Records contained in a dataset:
▬▬▬▬▬▬
(** An answer that does not end the stream. *)
Definition benign (num_confirmations : Z) (p : Poll) : Prop :=
  match p with
  | HashFailed e => not_yet e = true
  | InfoFailed => False
  | Found confirmations block => num_confirmations <= confirmations -> is_Some block
  end.

Lemma wait_benign n polls r polls' :
  Forall (benign n) polls -> wait_for_block n polls = Some (r, polls') ->
  (exists x, r = Ok x) /\ Forall (benign n) polls'.
Proof.
  induction 1 as [|p polls Hp Hf IH]; [done|]. destruct p as [e| |c block]; cbn [wait_for_block benign] in *.
  - rewrite Hp. done.
  - done.
  - destruct (Z.leb_spec n c) as [Hn|Hn]; [|done]. destruct (Hp Hn) as [x ->]. intros [= <- <-].
    split; [by exists x|done].
Qed.

(** The monitor is stopped by nothing but a fatal answer: as long as the
    failures only say that a block is not there yet, the stream does not
    panic, short of Bitcoin heights of 32 bits. *)
Theorem stream_survives fuel b height polls :
  Forall (benign (required_confirmations b)) polls -> 0 <= height -> height + Z.of_nat (length polls) < 2 ^ 32 ->
  exists batches, stream_blocks_for_pegins fuel b height polls = Ok batches.
Proof.
  revert height polls. induction fuel as [|fuel IH]; intros height polls Hb H0 Hh; [by exists []|].
  cbn [stream_blocks_for_pegins]. unfold stream_blocks.
  destruct (wait_for_block (required_confirmations b) polls) as [[r polls']|] eqn:Ew; [|by exists []].
  pose proof (wait_for_block_length _ _ _ _ Ew) as Hl.
  destruct (wait_benign _ _ _ _ Hb Ew) as [[[txs h] ->] Hb']. rewrite add_chk_ok by lia. cbn [mbind res_bind].
  destruct (IH (height + 1) polls') as [rest ->]; [done|lia|lia|]. by eexists.
Qed.

End WithLibs.

Module Witness.
#[local] Existing Instance ExampleLib.lib.

(** A log is the event it stands for; text is not transformed. *)
Definition lib : BridgeLib := {|
  Log := RequestPegOut;
  parse_log l := Some l;
  is_provably_unspendable s := match s with 106 :: _ => true | _ => false end;
  is_op_return s := match s with 106 :: _ => true | _ => false end;
  to_asm_string s := s;
  from_hex s := Some s;
  from_utf8 s := Some s;
  h160_from_str s := Some s;
  btc_address_from_str s := Some s;
|}.
#[local] Existing Instance lib.

Definition wlib : WalletLib := {|
  FeeRate := unit; fee_wu _ _ := 0; tx_weight _ := 0; segwit_weight _ := 0;
  script_bytes _ := []; taproot_script _ s := s; control_block _ s := s;
  matches_script_pubkey a s := bool_decide (a = s);
  script_sighash _ _ _ _ := None; schnorr_from_slice _ := None; schnorr_to_vec s := s;
  verify_schnorr _ _ _ := false; BtcSecretKey := unit; btc_public_key _ := [];
  sign_schnorr _ _ := []; coin_select _ _ _ _ _ := None |}.
#[local] Existing Instance wlib.

Definition deposit : Transaction :=
  mkTransaction 2 0 [] [mkTxOut 0 [106; 32; 5; 5]; mkTxOut 700 [81]].

Definition node : t :=
  mk [[81]] (mkRpc (fun _ => HeaderOk 10 300) (fun _ _ => Some deposit) (fun _ => true)
                   (mkCore (fun _ => None) (fun _ _ => Err tt))) 6.

Lemma confirmed_pegin_sound_witness :
  exists confirmations height tx o oa,
    get_block_header_info (rpc node) zero_hash = HeaderOk confirmations height /\
    6 <= confirmations /\
    get_raw_transaction_in (rpc node) zero_hash zero_hash = Some tx /\
    o ∈ output tx /\ pays_federation node o = true /\ 700 = value o /\
    oa ∈ output tx /\ extract_evm_address oa = Some [5; 5] /\
    txid deposit = txid tx /\ zero_hash = zero_hash.
Proof.
  apply (confirmed_pegin_sound node zero_hash zero_hash
           (mkPegIn (txid deposit) zero_hash 700 [5; 5] 300)).
  vm_compute. reflexivity.
Defined.

Definition polls : list Poll :=
  [HashFailed (ServerFailure (-8) []); Found 2 None; Found 6 (Some ([deposit], zero_hash));
   HashFailed (ServerFailure (-5) (99 :: BLOCK_NOT_FOUND)); Found 9 (Some ([], zero_hash))].

Lemma stream_heights_consecutive_witness :
  301 = 300 + Z.of_nat 1 /\ Forall (fun p => pi_block_height p = 301) [].
Proof.
  apply (stream_heights_consecutive 5 node 300 polls
           [([mkPegIn (txid deposit) zero_hash 700 [5; 5] 300], 300); ([], 301)]);
    [vm_compute; reflexivity|reflexivity].
Defined.

Lemma stream_survives_witness :
  exists batches, stream_blocks_for_pegins 5 node 300 polls = Ok batches.
Proof.
  apply (stream_survives 5 node 300 polls); [|lia|cbn; lia].
  repeat (apply Forall_cons; split); try apply Forall_nil_2;
    cbn [benign required_confirmations node]; intros; first [lia|by eexists|vm_compute; reflexivity].
Defined.

(** A contract creation counts as a call of the bridge: a receipt without a
    receiver is not filtered, and its logs are not tied to the bridge contract,
    so an event emitted by any deployed code becomes a peg-out. *)
Theorem creation_receipt_pegs_out :
  exists e, filter_pegouts (E:=Fed.Error)
              [mkReceipt (None : option (list Z)) [e] (Some 21000)]
            = Ok [mkTxOut 1000000 [7; 7]] /\
            filter_pegouts (E:=Fed.Error)
              [mkReceipt (Some (replicate 20 1)) [e] (Some 21000)] = Ok [].
Proof.
  exists (mkRequest [] [7; 7] (1000000 * 10000000000)). split; vm_compute; reflexivity.
Qed.

End Witness.

End Bridge.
▬▬▬▬▬▬
WHAT THIS TASK INVOLVES
Return each line above precisely as written.

SOLUTION TO THIS PROBLEM
(** An answer that does not end the stream. *)
Definition benign (num_confirmations : Z) (p : Poll) : Prop :=
  match p with
  | HashFailed e => not_yet e = true
  | InfoFailed => False
  | Found confirmations block => num_confirmations <= confirmations -> is_Some block
  end.

Lemma wait_benign n polls r polls' :
  Forall (benign n) polls -> wait_for_block n polls = Some (r, polls') ->
  (exists x, r = Ok x) /\ Forall (benign n) polls'.
Proof.
  induction 1 as [|p polls Hp Hf IH]; [done|]. destruct p as [e| |c block]; cbn [wait_for_block benign] in *.
  - rewrite Hp. done.
  - done.
  - destruct (Z.leb_spec n c) as [Hn|Hn]; [|done]. destruct (Hp Hn) as [x ->]. intros [= <- <-].
    split; [by exists x|done].
Qed.

(** The monitor is stopped by nothing but a fatal answer: as long as the
    failures only say that a block is not there yet, the stream does not
    panic, short of Bitcoin heights of 32 bits. *)
Theorem stream_survives fuel b height polls :
  Forall (benign (required_confirmations b)) polls -> 0 <= height -> height + Z.of_nat (length polls) < 2 ^ 32 ->
  exists batches, stream_blocks_for_pegins fuel b height polls = Ok batches.
Proof.
  revert height polls. induction fuel as [|fuel IH]; intros height polls Hb H0 Hh; [by exists []|].
  cbn [stream_blocks_for_pegins]. unfold stream_blocks.
  destruct (wait_for_block (required_confirmations b) polls) as [[r polls']|] eqn:Ew; [|by exists []].
  pose proof (wait_for_block_length _ _ _ _ Ew) as Hl.
  destruct (wait_benign _ _ _ _ Hb Ew) as [[[txs h] ->] Hb']. rewrite add_chk_ok by lia. cbn [mbind res_bind].
  destruct (IH (height + 1) polls') as [rest ->]; [done|lia|lia|]. by eexists.
Qed.

End WithLibs.

Module Witness.
#[local] Existing Instance ExampleLib.lib.

(** A log is the event it stands for; text is not transformed. *)
Definition lib : BridgeLib := {|
  Log := RequestPegOut;
  parse_log l := Some l;
  is_provably_unspendable s := match s with 106 :: _ => true | _ => false end;
  is_op_return s := match s with 106 :: _ => true | _ => false end;
  to_asm_string s := s;
  from_hex s := Some s;
  from_utf8 s := Some s;
  h160_from_str s := Some s;
  btc_address_from_str s := Some s;
|}.
#[local] Existing Instance lib.

Definition wlib : WalletLib := {|
  FeeRate := unit; fee_wu _ _ := 0; tx_weight _ := 0; segwit_weight _ := 0;
  script_bytes _ := []; taproot_script _ s := s; control_block _ s := s;
  matches_script_pubkey a s := bool_decide (a = s);
  script_sighash _ _ _ _ := None; schnorr_from_slice _ := None; schnorr_to_vec s := s;
  verify_schnorr _ _ _ := false; BtcSecretKey := unit; btc_public_key _ := [];
  sign_schnorr _ _ := []; coin_select _ _ _ _ _ := None |}.
#[local] Existing Instance wlib.

Definition deposit : Transaction :=
  mkTransaction 2 0 [] [mkTxOut 0 [106; 32; 5; 5]; mkTxOut 700 [81]].

Definition node : t :=
  mk [[81]] (mkRpc (fun _ => HeaderOk 10 300) (fun _ _ => Some deposit) (fun _ => true)
                   (mkCore (fun _ => None) (fun _ _ => Err tt))) 6.

Lemma confirmed_pegin_sound_witness :
  exists confirmations height tx o oa,
    get_block_header_info (rpc node) zero_hash = HeaderOk confirmations height /\
    6 <= confirmations /\
    get_raw_transaction_in (rpc node) zero_hash zero_hash = Some tx /\
    o ∈ output tx /\ pays_federation node o = true /\ 700 = value o /\
    oa ∈ output tx /\ extract_evm_address oa = Some [5; 5] /\
    txid deposit = txid tx /\ zero_hash = zero_hash.
Proof.
  apply (confirmed_pegin_sound node zero_hash zero_hash
           (mkPegIn (txid deposit) zero_hash 700 [5; 5] 300)).
  vm_compute. reflexivity.
Defined.

Definition polls : list Poll :=
  [HashFailed (ServerFailure (-8) []); Found 2 None; Found 6 (Some ([deposit], zero_hash));
   HashFailed (ServerFailure (-5) (99 :: BLOCK_NOT_FOUND)); Found 9 (Some ([], zero_hash))].

Lemma stream_heights_consecutive_witness :
  301 = 300 + Z.of_nat 1 /\ Forall (fun p => pi_block_height p = 301) [].
Proof.
  apply (stream_heights_consecutive 5 node 300 polls
           [([mkPegIn (txid deposit) zero_hash 700 [5; 5] 300], 300); ([], 301)]);
    [vm_compute; reflexivity|reflexivity].
Defined.

Lemma stream_survives_witness :
  exists batches, stream_blocks_for_pegins 5 node 300 polls = Ok batches.
Proof.
  apply (stream_survives 5 node 300 polls); [|lia|cbn; lia].
  repeat (apply Forall_cons; split); try apply Forall_nil_2;
    cbn [benign required_confirmations node]; intros; first [lia|by eexists|vm_compute; reflexivity].
Defined.

(** A contract creation counts as a call of the bridge: a receipt without a
    receiver is not filtered, and its logs are not tied to the bridge contract,
    so an event emitted by any deployed code becomes a peg-out. *)
Theorem creation_receipt_pegs_out :
  exists e, filter_pegouts (E:=Fed.Error)
              [mkReceipt (None : option (list Z)) [e] (Some 21000)]
            = Ok [mkTxOut 1000000 [7; 7]] /\
            filter_pegouts (E:=Fed.Error)
              [mkReceipt (Some (replicate 20 1)) [e] (Some 21000)] = Ok [].
Proof.
  exists (mkRequest [] [7; 7] (1000000 * 10000000000)). split; vm_compute; reflexivity.
Qed.

End Witness.

End Bridge.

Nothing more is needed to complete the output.